On July 25, 2012, Governor Abercrombie signed into law the Estate and Generation Skipping Tax Reform Law to fix some of the problems with the 2010 law.  This made the exemption from Hawaii Estate Tax match the Federal Estate Tax exemption.  (If you are interested in learning more about the history of Hawaii’s Estate Tax Law, you can read our July 2012 article written by my father, Sanford Okura).

Although Hawaii created its own estate tax in 2010, and then in 2012 matched the $5,000,000 (adjusted each year for inflation) federal exemption from tax, it had not imposed a Hawaii State Gift Tax.  The 2012 Hawaii Estate Tax law also did not reduce the Hawaii $5,000,000 estate tax exemption on account of any gifts that were made during the taxpayer’s lifetime, in the way that the Federal law does.  This left a big loophole open for estate planning attorneys to help their clients legally save on estate taxes.

I had an elderly client who came to see me last fall with quite a large estate.  He had neglected to do any serious estate planning to reduce his potential estate taxes up to that point and was worried he might not have much longer to live.  We estimated that without further planning, his Federal and Hawaii estate tax liability was likely to be more than $7 million!  We were able to implement some creative planning techniques to legally reduce his estimated estate tax liability by several million dollars.

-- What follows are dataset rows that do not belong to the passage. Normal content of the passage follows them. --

(** * Further properties *)

(** ** GET /api/messages *)

(** Rewrites the answer of the oracle the run has recorded. *)
Ltac use_net :=
  match goal with
  | Hn : net ?P ?n ?r0 = _ |- context [net ?P ?n ?r1] =>
      change (net P n r1) with (net P n r0); rewrite Hn
  end.

(** X1.  GET /api/messages issues at most one upstream call.  Without a
    call the answer is 400 or 500; with one, a GET carrying the API key,
    the answer is the provider's status and JSON body as they came, and
    500 when the call failed or the body was not JSON. *)
Theorem get_messages_relays :
  forall P env query w,
    exists resp,
      fst (get_messages P env query w) = Normal resp /\
      ((calls (snd (get_messages P env query w)) = calls w /\
        (http_status resp = 400%Z \/ http_status resp = 500%Z))
       \/
       exists r,
         calls (snd (get_messages P env query w)) = calls w ++ [r] /\
         req_method r = "GET" /\ req_headers r = authHeader env /\ req_body r = NoBody /\
         resp = match net P (List.length (calls w)) r with
                | FetchResponse st (Normal data) => json_response st data
                | _ => json_response 500 (VObj [("error", VStr "Falha ao carregar mensagens")])
                end).
Proof.
  intros P env query w.
  destruct (get_messages P env query w) as [c w'] eqn:H. cbn [fst snd].
  unfold get_messages, messages_failed in H.
  run_in H; inversion H; subst; unfold log_error; cbn [calls];
    eexists; (split; [reflexivity |]);
    first [ left; split; [reflexivity | cbn [http_status]; auto]
          | right; eexists; split; [reflexivity |];
            repeat (split; [reflexivity |]);
            use_net; reflexivity ].
Qed.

One of the techniques we used was to have our client give away large amounts of his assets to his children (or to trusts for them) before he passed away.  Although the Federal Law reduces your Estate Tax Exemption by any gifts you have made during your lifetime so that giving away assets doesn’t necessarily reduce your Federal Estate Tax, the Hawaii Law did not reduce the Hawaii Estate Tax Exemption for lifetime gifts made, so everything he gave to his children reduced his Hawaii Estate Tax.  All we had to do was give away ALL of his assets in excess of $5,250,000 (the exempt amount for 2013) before he passed away and his Hawaii Estate Tax would be zero!

Unfortunately for wealthy clients, and fortunately for the Hawaii State Tax Department, the new law passed in April this year partially closes that particular loophole so that any gifts made during your lifetime will not only reduce your Federal Estate Tax Exemption, but it will also reduce the exemption allowed by the State of Hawaii.  The intention was that it should increase the estate taxes that the State will be allowed to collect.

However, thankfully there is still no Hawaii State Gift Tax.  That’s why I said it only “partially closes” that loophole.  So, if a wealthy person were to give away ALL of his or her assets—down to $0—before he died, then he would still owe Federal Gift Tax on all that money, but there would be nothing left in his estate for Hawaii to tax.  As always, clever lawyers will come up with new ways to legally help their clients save assets and minimize their taxes, even if the government changes the laws to try to close loopholes.